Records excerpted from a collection

(* ===== verification/PmTypes.v ===== *)
(** * The process manager: its data and its calls to the kernel

    The structures of [src/servers/pm] ([mproc.h], [glo.h], [timers.c]) and the small
    operations on them.  A [struct mproc *] is an index of the table.  What other
    processes answer to PM (the kernel's system task, the file system) is an argument
    [kernel] of the model: it gives the answer to a call from the calls made before it.
    The calls are recorded in [calls], the latest first. *)
From stdpp Require Import base gmap list numbers strings.
From Stdlib Require Import ZArith Lia.
From S2P Require Import Prelude.
From S2P Require Import Timers.
From S2P Require Import KTypes.
From S2P Require Import PmAlloc.

(** ** Constants ([const.h], [mproc.h], [signal.h], [callnr.h]) *)
Definition NR_PIDS : Z := 30000.
Definition PM_PID : Z := 0.
Definition INIT_PID : Z := 1.
Definition TTY_PROC_NR : Z := 5.
Definition DS_PROC_NR : Z := 6.
Definition SUPER_USER : Z := 0.
Definition LAST_FEW : Z := 2.
Definition PROC_NAME_LEN : Z := 16.

Definition IN_USE : Z := 0x001.
Definition WAITING : Z := 0x002.
Definition ZOMBIE : Z := 0x004.
Definition PAUSED : Z := 0x008.
Definition ALARM_ON : Z := 0x010.
Definition SEPARATE : Z := 0x020.
Definition TRACED : Z := 0x040.
Definition STOPPED : Z := 0x080.
Definition SIGSUSPENDED : Z := 0x100.
Definition REPLY : Z := 0x200.
Definition ONSWAP : Z := 0x400.
Definition SWAPIN : Z := 0x800.
Definition DONT_SWAP : Z := 0x1000.
Definition PRIV_PROC : Z := 0x2000.
Definition VM_PROC : Z := 0x8000.

Definition SIGHUP : Z := 1.
Definition SIGINT : Z := 2.
Definition SIGQUIT : Z := 3.
Definition SIGILL : Z := 4.
Definition SIGTRAP : Z := 5.
Definition SIGABRT : Z := 6.
Definition SIGFPE : Z := 8.
Definition SIGUSR1 : Z := 10.
Definition SIGSEGV : Z := 11.
Definition SIGUSR2 : Z := 12.
Definition SIGALRM : Z := 14.
Definition SIGTERM : Z := 15.
Definition SIGEMT : Z := 16.
Definition SIGCHLD : Z := 17.
Definition SIGCONT : Z := 18.
Definition SIGSTOP : Z := 19.
Definition SIGWINCH : Z := 21.
Definition _NSIG : Z := 23.
Definition SIG_DFL : Z := 0.
Definition SIG_IGN : Z := 1.
Definition SIG_MESS : Z := 4.
Definition SA_RESETHAND : Z := 2.
Definition SA_NODEFER : Z := 4.
Definition SIG_BLOCK : Z := 0.
Definition SIG_UNBLOCK : Z := 1.
Definition SIG_SETMASK : Z := 2.
Definition SIG_INQUIRE : Z := 4.
Definition CORE_MODE : Z := 0x1FF.
Definition DUMPED : Z := 0x80.
Definition WNOHANG : Z := 1.
Definition ECHILD : Z := -10.
Definition T_STOP : Z := -1.
Definition T_OK : Z := 0.
Definition T_GETUSER : Z := 3.
Definition T_RESUME : Z := 7.
Definition T_EXIT : Z := 8.
Definition T_STEP : Z := 9.

Definition EXIT : Z := 1.
Definition FORK : Z := 2.
Definition WAIT : Z := 7.
Definition CHDIR : Z := 12.
Definition GETPID : Z := 20.
Definition SETUID : Z := 23.
Definition GETUID : Z := 24.
Definition STIME : Z := 25.
Definition SETGID : Z := 46.
Definition GETGID : Z := 47.
Definition EXEC : Z := 59.
Definition SETSID : Z := 62.
Definition GETPGRP : Z := 63.
Definition UNPAUSE : Z := 65.
Definition REBOOT : Z := 76.
Definition GETPRIORITY : Z := 88.
Definition SETEUID : Z := 91.
Definition SETEGID : Z := 92.
Definition NCALLS : Z := 98.

(** ** The words of messages ([ipc.h]) and what [param.h] calls them *)
Abbreviation m1_i1 := m_w0 (only parsing).
Abbreviation m1_i2 := m_w1 (only parsing).
Abbreviation m1_i3 := m_w2 (only parsing).
Abbreviation m1_p1 := m_w3 (only parsing).
Abbreviation m1_p2 := m_w4 (only parsing).
Abbreviation m1_p3 := m_w5 (only parsing).
Abbreviation m2_i1 := m_w0 (only parsing).
Abbreviation m2_i2 := m_w1 (only parsing).
Abbreviation m2_l1 := m_w3 (only parsing).
Abbreviation m2_l2 := m_w4 (only parsing).
Abbreviation m2_p1 := m_w5 (only parsing).
Abbreviation m4_l1 := m_w0 (only parsing).
Abbreviation m4_l2 := m_w1 (only parsing).
Abbreviation m4_l3 := m_w2 (only parsing).
Abbreviation m4_l4 := m_w3 (only parsing).
Abbreviation m4_l5 := m_w4 (only parsing).

(** ** Structures *)
Set Primitive Projections.
Record sigaction := SigAction { sa_handler : Z; sa_mask : Z; sa_flags : Z }.

(** [mp_seg] is three fields; [mp_timer] is in the queue of timers; [mp_swapq] and
    [mp_func] are not used. *)
Record mproc := MProc {
  seg_T : mem_map; seg_D : mem_map; seg_S : mem_map;
  mp_exitstatus : Z; mp_sigstatus : Z;
  mp_pid : Z; mp_endpoint : Z; mp_procgrp : Z; mp_wpid : Z; mp_parent : Z;
  mp_child_utime : Z; mp_child_stime : Z;
  mp_realuid : Z; mp_effuid : Z; mp_realgid : Z; mp_effgid : Z;
  mp_ino : Z; mp_dev : Z; mp_ctime : Z;
  mp_ignore : Z; mp_catch : Z; mp_sig2mess : Z; mp_sigmask : Z; mp_sigmask2 : Z; mp_sigpending : Z;
  mp_sigact : list sigaction; mp_sigreturn : Z;
  mp_flags : Z; mp_procargs : Z; mp_reply : message; mp_nice : Z; mp_name : list Z; mp_vmsize : Z }.

(** The calls to other processes.  The library's [open], [read] and the like are
    requests to the file system. *)
Inductive kcall :=
  | SysAbscopy (src dst bytes : Z)
  | SysFork (parent child : Z)
  | SysNewmap (e : Z) (t d s : mem_map)
  | SysTimes (e : Z)
  | SysNice (e pri : Z)
  | SysExit (e : Z)
  | SysTrace (req e addr data : Z)
  | SysGetproc (e : Z)
  | SysSigsend (e : Z) (signo mask handler sigreturn stkptr : Z)
  | SysSigreturn (e context : Z)
  | SysGetksig
  | SysEndksig (e : Z)
  | SysUptime
  | SysSetalarm (t : Z)
  | SysDatacopy (src_e src dst_e dst bytes : Z) (data : list Z)
  | SysMemset (pattern base bytes : Z)
  | SysExec (e sp pc : Z) (name : list Z)
  | SysAbort (how bytes : Z) (code : list Z)
  | SysInfo (what : Z)
  | Notify (e : Z)
  | Send (e : Z) (m : message)
  | TellFs (what p1 p2 p3 : Z)
  | TaskCall (e what w : Z)
  | FsOpen (name : list Z) (flags mode : Z)
  | FsAccess (name : list Z) (mask : Z)
  | FsFstat (fd : Z)
  | FsRead (fd bytes : Z)
  | FsWrite (fd : Z) (data : list Z)
  | FsLseek (fd pos whence : Z)
  | FsClose (fd : Z)
  | FsMove (rw fd buf bytes seg e : Z).

(** The result of a call and what it stores. *)
Record kreply := KReply { k_res : Z; k_out : list Z }.

(** The global and static variables. *)
Record pms := Pms {
  mprocs : gmap Z mproc;
  procs_in_use : Z;
  mp : Z;
  who_p : Z; who_e : Z; call_nr : Z; m_in : message;
  next_child : Z; next_pid : Z; boottime : Z;
  pm_tq : tqueue;
  pm_mem : pmstate;
  monitor_params : list Z;
  local_params : list (list Z * list Z);
  calls : list kcall }.
Unset Primitive Projections.

#[export] Instance sigaction_eta : Eta sigaction := λ a, SigAction (sa_handler a) (sa_mask a) (sa_flags a).
#[export] Instance mproc_eta : Eta mproc := λ r,
  MProc (seg_T r) (seg_D r) (seg_S r) (mp_exitstatus r) (mp_sigstatus r) (mp_pid r) (mp_endpoint r)
    (mp_procgrp r) (mp_wpid r) (mp_parent r) (mp_child_utime r) (mp_child_stime r) (mp_realuid r)
    (mp_effuid r) (mp_realgid r) (mp_effgid r) (mp_ino r) (mp_dev r) (mp_ctime r) (mp_ignore r)
    (mp_catch r) (mp_sig2mess r) (mp_sigmask r) (mp_sigmask2 r) (mp_sigpending r) (mp_sigact r)
    (mp_sigreturn r) (mp_flags r) (mp_procargs r) (mp_reply r) (mp_nice r) (mp_name r) (mp_vmsize r).
#[export] Instance pms_eta : Eta pms := λ s,
  Pms (mprocs s) (procs_in_use s) (mp s) (who_p s) (who_e s) (call_nr s) (m_in s) (next_child s)
    (next_pid s) (boottime s) (pm_tq s) (pm_mem s) (monitor_params s) (local_params s) (calls s).
#[export] Program Instance pms_timed : Timed pms := {| tq := pm_tq; set_tq := λ q s, s.[pm_tq := q] |}.
Solve Obligations with done.

Abbreviation P := (M pms).

(** [rmp->field] and the assignment to it. *)
Definition getp (p : Z) : P mproc := λ s, match mprocs s !! p with Some r => Ret r s | None => Crash end.
Definition putp (p : Z) (f : mproc → mproc) : P unit := λ s,
  match mprocs s !! p with
  | Some r => Ret tt (s.[mprocs := <[p := f r]> (mprocs s)])
  | None => Crash
  end.
Definition set_flags (p f : Z) : P unit := putp p (λ r, r.[mp_flags := Z.lor (mp_flags r) f]).
Definition clr_flags (p f : Z) : P unit := putp p (λ r, r.[mp_flags := bclr (mp_flags r) f]).

(** The functions of [alloc.c]. *)
Definition mem {A} (m : M pmstate A) : P A := λ s,
  match m (pm_mem s) with
  | Ret a h => Ret a (s.[pm_mem := h])
  | Crash => Crash
  | Spin => Spin
  end.

(** [mp_flags & (IN_USE | ZOMBIE) == IN_USE]. *)
Definition alive (r : mproc) : bool := Z.land (mp_flags r) (Z.lor IN_USE ZOMBIE) =? IN_USE.

(** ** Sets of signals ([src/lib/posix/_sigset.c])

    An invalid number sets [errno]; [sigismember] then returns -1, which is true. *)
Definition sigisvalid (signo : Z) : bool := u32 signo <=? _NSIG.
Definition sigaddset (set signo : Z) : Z := if sigisvalid signo then Z.lor set (Z.shiftl 1 signo) else set.
Definition sigdelset (set signo : Z) : Z := if sigisvalid signo then bclr set (Z.shiftl 1 signo) else set.
Definition sigismember (set signo : Z) : bool := if sigisvalid signo then band set (Z.shiftl 1 signo) else true.
Definition SIGMASK : Z := 2 ^ 24 - 1.

(** The sets that [pm_init] builds and nothing changes. *)
Definition core_sset : Z :=
  foldl sigaddset 0 [SIGQUIT; SIGILL; SIGTRAP; SIGABRT; SIGEMT; SIGFPE; SIGUSR1; SIGSEGV; SIGUSR2].
Definition ign_sset : Z := foldl sigaddset 0 [SIGCHLD; SIGWINCH; SIGCONT].

Section calls.
Context (kernel : list kcall → kcall → kreply).

Definition call (c : kcall) : P kreply := λ s, Ret (kernel (calls s) c) (s.[calls := c :: calls s]).
Definition out (r : kreply) (i : nat) : Z := nth i (k_out r) 0.

(** A call whose failure is a panic. *)
Definition must (c : kcall) : P kreply :=
  let* r := call c in
  if k_res r =? OK then ret r else crash.

(** ** [utility.c] *)

(** [SysGetproc] stores [p_rts_flags], the stack pointer and the memory map. *)
Definition get_stack_ptr (e : Z) : P (Z * Z) :=
  let* r := call (SysGetproc e) in
  ret (k_res r, out r 1).

(** The result and the process number stored through [proc]. *)
Definition pm_isokendpt (e : Z) : P (Z * Z) :=
  let p := ENDPOINT_P e in
  if (p <? - NR_TASKS) || (NR_PROCS <=? p) then ret (EINVAL, p)
  else
    let* unknown :=
      if 0 <=? p then let* r := getp p in ret (negb (e =? mp_endpoint r) || negb (band (mp_flags r) IN_USE))
      else ret false in
    if unknown : bool then
      let* r := call (SysGetproc e) in
      if negb (k_res r =? OK) then ret (k_res r, p)
      else ret (if out r 0 =? SLOT_FREE then EDEADSRCDST else OK, p)
    else ret (OK, p).

Definition tell_fs (what p1 p2 p3 : Z) : P unit :=
  let* r := getp FS_PROC_NR in
  if negb (alive r) then skip
  else call (TellFs what p1 p2 p3);;; skip.

(** A pid is taken when a slot, in use or not, has it as its pid or its group. *)
Definition pid_taken (pid : Z) (t : gmap Z mproc) : bool :=
  existsb (λ p, match t !! p with Some r => (mp_pid r =? pid) || (mp_procgrp r =? pid) | None => false end)
    (zrange 0 NR_PROCS).
Definition bump_pid (pid : Z) : Z := if pid <? NR_PIDS then pid + 1 else INIT_PID + 1.
Definition pid_round (_ : unit) : P (unit + Z) :=
  modify (λ s, s.[next_pid := bump_pid (next_pid s)]);;;
  let* s := get in
  ret (if pid_taken (next_pid s) (mprocs s) then inl tt else inr (next_pid s)).
Definition pid_fuel : nat := 202.
Definition get_free_pid : P Z := loop pid_fuel pid_round tt.

(** The first slot with this pid, used or not, or -1. *)
Definition proc_from_pid (pid : Z) : P Z :=
  let* s := get in
  ret (match find (λ p, match mprocs s !! p with Some r => mp_pid r =? pid | None => false end) (zrange 0 NR_PROCS) with
       | Some p => p | None => -1 end).

(** ** [setreply] ([main.c]) *)
Definition setreply (proc_nr result : Z) : P unit :=
  if (proc_nr <? 0) || (NR_PROCS <=? proc_nr) then crash
  else
    putp proc_nr (λ r, r.[mp_reply := (mp_reply r).[m_type := result]]);;;
    set_flags proc_nr REPLY.

(** ** [timers.c] *)
Definition timer_of (p : Z) : tid := (p, 0).

Definition pm_set_timer (p ticks watchdog arg : Z) : P unit :=
  let* r := must SysUptime in
  let now := out r 0 in
  putt (timer_of p) (λ t, t.[tmr_arg := Some (arg, 0)]);;;
  let* ' (prev_time, next_time) := tmrs_settimer (timer_of p) (s32 (now + ticks)) watchdog in
  if (prev_time =? 0) || (next_time <? prev_time) then must (SysSetalarm next_time);;; skip else skip.

Definition pm_cancel_timer (p : Z) : P unit :=
  let* ' (prev_time, next_time) := tmrs_clrtimer (timer_of p) in
  if (prev_time <? next_time) || (next_time =? 0) then must (SysSetalarm next_time);;; skip else skip.
End calls.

Assignment → Above are some lines. Repeat exactly, and only, those from the line that has "Definition DUMPED : Z := 0x80." through the line that has "Abbreviation m2_i1 := m_w0 (only parsing).".

Expected answer →
Definition DUMPED : Z := 0x80.
Definition WNOHANG : Z := 1.
Definition ECHILD : Z := -10.
Definition T_STOP : Z := -1.
Definition T_OK : Z := 0.
Definition T_GETUSER : Z := 3.
Definition T_RESUME : Z := 7.
Definition T_EXIT : Z := 8.
Definition T_STEP : Z := 9.

Definition EXIT : Z := 1.
Definition FORK : Z := 2.
Definition WAIT : Z := 7.
Definition CHDIR : Z := 12.
Definition GETPID : Z := 20.
Definition SETUID : Z := 23.
Definition GETUID : Z := 24.
Definition STIME : Z := 25.
Definition SETGID : Z := 46.
Definition GETGID : Z := 47.
Definition EXEC : Z := 59.
Definition SETSID : Z := 62.
Definition GETPGRP : Z := 63.
Definition UNPAUSE : Z := 65.
Definition REBOOT : Z := 76.
Definition GETPRIORITY : Z := 88.
Definition SETEUID : Z := 91.
Definition SETEGID : Z := 92.
Definition NCALLS : Z := 98.

(** ** The words of messages ([ipc.h]) and what [param.h] calls them *)
Abbreviation m1_i1 := m_w0 (only parsing).
Abbreviation m1_i2 := m_w1 (only parsing).
Abbreviation m1_i3 := m_w2 (only parsing).
Abbreviation m1_p1 := m_w3 (only parsing).
Abbreviation m1_p2 := m_w4 (only parsing).
Abbreviation m1_p3 := m_w5 (only parsing).
Abbreviation m2_i1 := m_w0 (only parsing).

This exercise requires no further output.